All too quickly, the truck reached the opposite side of the stadium, greeted by clapping, cheering dancers waiting to go on backstage. We clambered down and packed our instruments away, sad that it was over, and tried to use our artist passes to blag our way in to see the action, but we couldn’t. Natalie, Raven’s blagger-in-chief, tried her very best, but even she was knocked back. (In case anyone was wondering, security was tight as a nun’s gee backstage. When we arrived at the stadium with Madness on their tour bus, we had to stop, unload and watch as it and our luggage was searched by sniffer dogs. We went through an airport style security scanner thing and got frisked by men in uniform (not remotely as exciting as it sounds). A jobsworth military man made Madness’s Cathal throw away a bottle of expensive aftershave, which was a bit of a pisser. Obviously, at one of the biggest gigs of his life, he wanted to smell nice, but the army weren’t having it. So he STANK. I jest of course. He was perfectly fragrant.)

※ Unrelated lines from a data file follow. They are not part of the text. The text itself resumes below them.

(** * The Lottery Round Engine of fee-lottery, embedded in Rocq

    Sources: [src/VRF.ts] (randomness protocol client, winner selector) and
    [src/worker.ts] (fee claim monitor, payout pipeline, round scheduler).

    Conventions of the embedding.
    - A JS [number] that the code computes with is taken over the finite
      values, as a rational ([Q]) or, once floored, an integer ([Z]);
      where the code adds, multiplies or divides numbers that need not be
      integers, the result is rounded as a binary64 operation rounds it
      ([double]).
    - A [BN] (bn.js big number) is an integer ([Z]); module [BN] gives the
      operations the sources call, with the assertions bn.js makes.
    - A [throw] is the [Throw] constructor of [result]; an [async] function
      whose promise rejects is a computation that ends in [Throw].
    - Calls that leave the process (RPC node, oracle, fee SDK, swap API,
      database) are answered by an environment record; what the process
      does to the outside is recorded as a list of events. *)

From Stdlib Require Import ZArith QArith Qround Qabs List Lia Bool String.
From Stdlib.Strings Require Import Byte.
Import ListNotations.
Local Open Scope string_scope.
Local Open Scope list_scope.
Local Open Scope Z_scope.

(** ** Results of calls that may throw *)

Inductive result (A : Type) : Type :=
| Ok (a : A)
| Throw (msg : string).
Arguments Ok {A} a.
Arguments Throw {A} msg.

Definition isThrow {A} (r : result A) : bool :=
  match r with Ok _ => false | Throw _ => true end.

(** ** bn.js, as far as the sources use it *)

Module BN.

(** [new BN(number)] with a JS number: bn.js asserts
    [number < 0x20000000000000] on the magnitude. *)
Definition SAFE : Z := 2 ^ 53.

Definition ofNumber (n : Z) : result Z :=
  if Z.abs n <? SAFE then Ok n else Throw "Assertion failed".

(** [a.mod(b)]: remainder of the truncated division (the sign follows the
    dividend); bn.js asserts that the divisor is not zero. *)
Definition mod_ (a b : Z) : result Z :=
  if b =? 0 then Throw "Assertion failed" else Ok (Z.rem a b).

(** [a.toNumber()]: asserts that the value fits 53 bits. *)
Definition toNumber (a : Z) : result Z :=
  if Z.abs a <? SAFE then Ok a
  else Throw "Number can only safely store up to 53 bits".

(** [new BN(bytes)] with an array of bytes: big-endian, unsigned. *)
Definition ofBytes (bs : list byte) : Z :=
  fold_left (fun acc b => acc * 256 + Z.of_N (Byte.to_N b)) bs 0.

End BN.

(** ** Winner Selector ([selectWinnerFromTraders], VRF.ts) *)

Record TraderVolume : Type := mkTrader {
  walletAddress : string;
  volumeUsd : Q
}.

Record Selection : Type := mkSelection {
  winner : string;
  winnerIndex : nat;
  totalWeight : Z;
  selectionValue : Z
}.

(** Which console line the selector wrote before returning. *)
Inductive SelectorLog : Type :=
| LogWinnerSelected
| WarnFallbackWinner.

(** [Math.max(1, Math.floor(trader.volumeUsd))] *)
Definition weightOf (t : TraderVolume) : Z :=
  Z.max 1 (Qfloor (volumeUsd t)).

Definition weightsOf (traders : list TraderVolume) : list Z :=
  map weightOf traders.

(** [weights.reduce((sum, weight) => sum + weight, 0)].  The weights are
    integers, so the sum of the doubles is this integer as long as it stays
    below 2^53; a sum that reaches 2^53, rounded or not, is refused by
    [BN.ofNumber] before it is used. *)
Definition sumWeights (weights : list Z) : Z :=
  fold_left (fun sum weight => sum + weight) weights 0.

(** The [for] loop: [cumulativeWeight += weights[i]] and return at the first
    [i] with [selectionValue < cumulativeWeight]; [None] when the loop ends
    without returning. *)
Fixpoint walk (weights : list Z) (selection cumulativeWeight : Z) (i : nat)
  : option nat :=
  match weights with
  | [] => None
  | w :: rest =>
      let cumulativeWeight' := cumulativeWeight + w in
      if selection <? cumulativeWeight' then Some i
      else walk rest selection cumulativeWeight' (S i)
  end.

(** [traders[i].walletAddress]; reading a field of [undefined] throws. *)
Definition addressAt (traders : list TraderVolume) (i : nat) : result string :=
  match nth_error traders i with
  | Some t => Ok (walletAddress t)
  | None => Throw "TypeError: Cannot read properties of undefined"
  end.

Definition selectWinnerFromTraders (traders : list TraderVolume) (randomValue : Z)
  : result (SelectorLog * Selection) :=
  match traders with
  | [] => Throw "No traders provided."
  | _ :: _ =>
      let weights := weightsOf traders in
      let total := sumWeights weights in
      match BN.ofNumber total with
      | Throw m => Throw m
      | Ok bnTotal =>
        match BN.mod_ randomValue bnTotal with
        | Throw m => Throw m
        | Ok r =>
          match BN.toNumber r with
          | Throw m => Throw m
          | Ok sel =>
            match walk weights sel 0 0 with
            | Some i =>
                match addressAt traders i with
                | Ok a => Ok (LogWinnerSelected, mkSelection a i total sel)
                | Throw m => Throw m
                end
            | None =>
                let lastIndex := (List.length traders - 1)%nat in
                match addressAt traders lastIndex with
                | Ok a => Ok (WarnFallbackWinner, mkSelection a lastIndex total sel)
                | Throw m => Throw m
                end
            end
          end
        end
      end
  end.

After watching what we could of the ceremony from our vom, watching fleet after fleet of crazily dressed dancers rush onto the asphalt (?) to do their thing, we retired backstage where the acts were quietly watching the proceedings with their entourages and bottles of Moet. Liam Gallagher was swaggering about, pleasingly in what I thought was his stage Manc swagger. Turns out that’s just how he walks. All the time. Like he’s just held up an Aldi in Longsight. To compliment the free piss were chocolate dipped strawberries and silver trays of salmon sashimi. I couldn’t help thinking whether or not the medallists were getting the same treatment. Surely Mo and Usain should have been placed regally watching from Sudan chairs made of gold, eating grapes peeled for them by minions?

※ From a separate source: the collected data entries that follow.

(** * broker/sub.go: subscription identifiers, subscriber sets and
      subscription counters of the emitter broker.

    The Go code is embedded shallowly.  Slices are headers into a store of
    backing arrays, [*subCounter] and the counting map are objects of that
    store, and every operation is a function from the store to either a
    result with the new store or a run-time panic.  The calls on a registry
    are serialised by its mutex; they are modelled one after the other. *)

From Stdlib Require Import ssreflect ZArith Lia List.
From Stdlib.Strings Require Import String Byte.
From stdpp Require Import base option list gmap strings numbers fin_maps.

Set Warnings "-rewrite-rw".

Open Scope general_if_scope.
Open Scope Z_scope.

(** ** Go integers *)

(** [uint32] values are integers in [0, 2^32); conversion to [uint32] wraps. *)
Definition wrap32 (z : Z) : Z := z mod 2 ^ 32.

Definition is_uint32 (z : Z) : Prop := 0 <= z < 2 ^ 32.

(** Go's [int] has the width of the target: 32 or 64 bits.  Signed overflow
    wraps around (it does not panic). *)
Inductive IntSize := Int32 | Int64.

Definition intBits (w : IntSize) : Z :=
  match w with Int32 => 32 | Int64 => 64 end.

Definition MaxInt (w : IntSize) : Z := 2 ^ (intBits w - 1) - 1.
Definition MinInt (w : IntSize) : Z := - 2 ^ (intBits w - 1).

Definition wrapInt (w : IntSize) (z : Z) : Z :=
  (z + 2 ^ (intBits w - 1)) mod 2 ^ intBits w - 2 ^ (intBits w - 1).

(** ** The store *)

Abbreviation loc := positive (only parsing).

(** A slice value: pointer to the backing array, first element, length and
    capacity.  A nil slice has length and capacity 0. *)
Record slice := Slice { base : loc; off : nat; len : nat; cap : nat }.

Definition nil : slice := Slice 1 0 0 0.

(** [type Ssid []uint32] *)
Abbreviation Ssid := slice (only parsing).

(** [type subCounter struct { Ssid Ssid; Channel string; Counter int }] *)
Module subCounter.
Record t := mk { Ssid : slice; Channel : string; Counter : Z }.
End subCounter.

(** The fields of [cluster.Subscription] that [All] fills: [Ssid] and
    [Channel []byte]. *)
Module cluster.
Record Subscription := mkSubscription { Ssid : slice; Channel : slice }.
End cluster.

(** The field of [security.Channel] that [NewSsid] reads: [Query []uint32]. *)
Module security.
Record Channel := mkChannel { Query : slice }.
End security.

Record Heap := mkHeap {
  words : gmap loc (list Z);                     (* arrays behind []uint32 *)
  octets : gmap loc (list byte);                 (* arrays behind []byte *)
  meters : gmap loc subCounter.t;                (* subCounter objects *)
  tables : gmap loc (gmap Z loc);                (* SubscriptionCounters objects: the map m *)
  clones : gmap loc (list cluster.Subscription)  (* arrays behind []cluster.Subscription *)
}.

Definition set_words (f : gmap loc (list Z) → gmap loc (list Z)) (σ : Heap) : Heap :=
  mkHeap (f (words σ)) (octets σ) (meters σ) (tables σ) (clones σ).
Definition set_octets (f : gmap loc (list byte) → gmap loc (list byte)) (σ : Heap) : Heap :=
  mkHeap (words σ) (f (octets σ)) (meters σ) (tables σ) (clones σ).
Definition set_meters (f : gmap loc subCounter.t → gmap loc subCounter.t) (σ : Heap) : Heap :=
  mkHeap (words σ) (octets σ) (f (meters σ)) (tables σ) (clones σ).
Definition set_tables (f : gmap loc (gmap Z loc) → gmap loc (gmap Z loc)) (σ : Heap) : Heap :=
  mkHeap (words σ) (octets σ) (meters σ) (f (tables σ)) (clones σ).
Definition set_clones
    (f : gmap loc (list cluster.Subscription) → gmap loc (list cluster.Subscription))
    (σ : Heap) : Heap :=
  mkHeap (words σ) (octets σ) (meters σ) (tables σ) (f (clones σ)).

(** ** Outcomes and the store monad *)

Inductive Fault :=
  | IndexOutOfRange    (* run-time panic: index out of range *)
  | SliceOutOfRange    (* run-time panic: slice bounds out of range *)
  | NilDereference     (* run-time panic: nil pointer dereference *)
  | InvalidAddress.    (* a location outside the store; no Go value denotes one *)

Inductive Result (A : Type) :=
  | Ok (a : A)
  | Panic (e : Fault).
Arguments Ok {A} a.
Arguments Panic {A} e.

Definition M (A : Type) : Type := Heap → Result (A * Heap).

#[global] Instance M_ret : MRet M := λ A a σ, Ok (a, σ).
#[global] Instance M_bind : MBind M := λ A B f c σ,
  match c σ with
  | Ok (a, σ') => f a σ'
  | Panic e => Panic e
  end.

Definition panic {A} (e : Fault) : M A := λ _, Panic e.
Definition modify_heap (f : Heap → Heap) : M unit := λ σ, Ok (tt, f σ).

(** A read of the store that faults when the location is not allocated. *)
Definition lift_lookup {A} (f : Heap → option A) : M A := λ σ,
  match f σ with
  | Some a => Ok (a, σ)
  | None => Panic InvalidAddress
  end.

(** ** Slices *)

(** The three kinds of backing array of the store, with the zero value of
    their elements. *)
Class Arrays (A : Type) := {
  arrays : Heap → gmap loc (list A);
  set_arrays : (gmap loc (list A) → gmap loc (list A)) → Heap → Heap;
  zero : A
}.

#[global] Instance words_arrays : Arrays Z :=
  {| arrays := words; set_arrays := set_words; zero := 0 |}.
#[global] Instance octets_arrays : Arrays byte :=
  {| arrays := octets; set_arrays := set_octets; zero := x00 |}.
#[global] Instance clones_arrays : Arrays cluster.Subscription :=
  {| arrays := clones; set_arrays := set_clones;
     zero := cluster.mkSubscription nil nil |}.

(** The elements a slice denotes in a store.  A slice of length 0, the nil
    slice among them, denotes no element and needs no array. *)
Definition view {A} (arrs : gmap loc (list A)) (s : slice) : option (list A) :=
  if decide (len s = O) then Some []
  else
    match arrs !! base s with
    | Some a =>
        if decide (off s + len s ≤ length a)%nat
        then Some (take (len s) (drop (off s) a))
        else None
    | None => None
    end.

(** [s[i]] *)
Definition index `{Arrays A} (s : slice) (i : nat) : M A :=
  if decide (i < len s)%nat
  then lift_lookup (λ σ, a ← arrays σ !! base s; a !! (off s + i)%nat)
  else panic IndexOutOfRange.

(** [s[i] = x].  No function of this file assigns to an element of a
    slice; it is the write open to whoever holds one. *)
Definition assign `{Arrays A} (s : slice) (i : nat) (x : A) : M unit :=
  if decide (i < len s)%nat
  then
    a ← lift_lookup (λ σ, arrays σ !! base s);
    if decide (off s + i < length a)%nat
    then modify_heap (set_arrays <[base s := <[(off s + i)%nat := x]> a]>)
    else panic InvalidAddress
  else panic IndexOutOfRange.

(** [s[lo:]] *)
Definition slice_from (s : slice) (lo : nat) : M slice :=
  if decide (lo ≤ len s)%nat
  then mret (Slice (base s) (off s + lo) (len s - lo) (cap s - lo))
  else panic SliceOutOfRange.

(** [for _, x := range s { b = body x b }], from index [i], [n] more elements. *)
Fixpoint range_from `{Arrays A} {B} (s : slice) (i n : nat) (body : A → B → M B) (b : B) : M B :=
  match n with
  | O => mret b
  | S n' => x ← index s i; b' ← body x b; range_from s (S i) n' body b'
  end.

Definition range `{Arrays A} {B} (s : slice) (body : A → B → M B) (b : B) : M B :=
  range_from s 0 (len s) body b.

(** A fresh array holding [xs], and a slice of its first [n] elements. *)
Definition alloc `{Arrays A} (xs : list A) (n : nat) : M slice := λ σ,
  let l := fresh (dom (arrays σ)) in
  Ok (Slice l 0 n (length xs), set_arrays <[l := xs]> σ).

(** [make([]A, n, c)]: a fresh zeroed array of [c] elements. *)
Definition make `{Arrays A} (n c : nat) : M slice :=
  alloc (replicate c zero) n.

(** All elements of a slice, as [append(_, s...)] reads them. *)
Definition read `{Arrays A} (s : slice) : M (list A) :=
  lift_lookup (λ σ, view (arrays σ) s).

(** [append(s, xs...)]: [s] itself when there is nothing to append; in
    place when the capacity suffices, otherwise into a fresh array (whose
    capacity, left to the run time, is taken to be the new length). *)
Definition append `{Arrays A} (s : slice) (xs : list A) : M slice :=
  match xs with
  | [] => mret s
  | _ :: _ =>
      if decide (len s + length xs ≤ cap s)%nat
      then
        a ← lift_lookup (λ σ, arrays σ !! base s);
        let k := (off s + len s)%nat in
        if decide (k + length xs ≤ length a)%nat
        then
          modify_heap
            (set_arrays <[base s := take k a ++ xs ++ drop (k + length xs) a]>);;
          mret (Slice (base s) (off s) (len s + length xs) (cap s))
        else panic InvalidAddress
      else
        old ← read s;
        alloc (old ++ xs) (len s + length xs)
  end.

(** [[]byte(str)]: a fresh copy of the bytes of a string. *)
Definition bytes_of_string (str : string) : M slice :=
  let bs := list_byte_of_string str in
  alloc bs (length bs).

(** [for _, x := range xs { b = body x b }] over the entries of a map, in
    the order the run time hands them out. *)
Fixpoint for_each {A B} (xs : list A) (body : A → B → M B) (b : B) : M B :=
  match xs with
  | [] => mret b
  | x :: xs' => b' ← body x b; for_each xs' body b'
  end.

(** ** Ssid *)

(** [func NewSsid(contract uint32, c *security.Channel) Ssid]; a nil [c] is
    [None]. *)
Definition NewSsid (contract : Z) (c : option security.Channel) : M Ssid :=
  match c with
  | None => panic NilDereference
  | Some ch =>
      ssid ← make (A := Z) 0 (len (security.Query ch) + 1);
      ssid ← append ssid [wrap32 contract];
      q ← read (A := Z) (security.Query ch);
      ssid ← append ssid q;
      mret ssid
  end.

(** [func (s Ssid) Contract() uint32] *)
Definition Contract (s : Ssid) : M Z :=
  x ← index s 0;
  mret (wrap32 x).

(** [func (s Ssid) GetHashCode() uint32]; the XOR of two uint32 values is
    a uint32, so [h ^= i] needs no wrap-around. *)
Definition GetHashCode (s : Ssid) : M Z :=
  h ← index s 0;
  t ← slice_from s 1;
  range t (λ i h, mret (Z.lxor h i)) h.

(** ** Subscribers *)

(** A [Subscriber] is an interface value; the set compares its members with
    [==], which for the pointer-shaped subscribers of the broker is identity
    of the object behind the interface.  A subscriber is modelled by that
    identity. *)
Abbreviation Subscriber := loc (only parsing).

(** [type Subscribers []Subscriber]; the methods take [*Subscribers] and the
    set behind the pointer is passed in and out. *)
Abbreviation Subscribers := (list Subscriber) (only parsing).

(** [func (s *Subscribers) Contains(value Subscriber) bool] *)
Fixpoint Contains (s : Subscribers) (value : Subscriber) : bool :=
  match s with
  | [] => false
  | v :: s' => if decide (v = value) then true else Contains s' value
  end.

(** [func (s *Subscribers) AddUnique(value Subscriber)] *)
Definition AddUnique (s : Subscribers) (value : Subscriber) : Subscribers :=
  if Bool.eqb (Contains s value) false then s ++ [value] else s.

We were starting to check twitter and facebook and gather the reaction to the ceremony. It was mixed, the negative commentary coming mainly from fellow musos who love a good moan. I won’t enter in the debate of what was wrong with it….there have been complaints about everything and everyone but from our side of the goggle box, it was pretty incredible. Admittedly, the line-up was eclectic and not every act could please everyone. I can’t decide whether or not Jessie J is a talented pioneer or a lycra clad nuisance, obsessed with saying her own name during every 8 bar intro, which does to me smack a little of narcissism. “Jessie J yeah…!” We KNOW. Taio Cruz sang a ditty from a Rolls Royce, which I had never heard before….I may not be his target audience. To be honest, I was just excited to have any involvement at all, however brief. I approach big gigs with the kind of evangelism of someone who thought they’d stopped playing altogether a mere five years hence: the technicalities are trifling when you’re given the opportunity to play a great song with a great band in front of 80 000 people and millions of viewers, on the same hallowed ground where all those medals had been won by hard working heroes.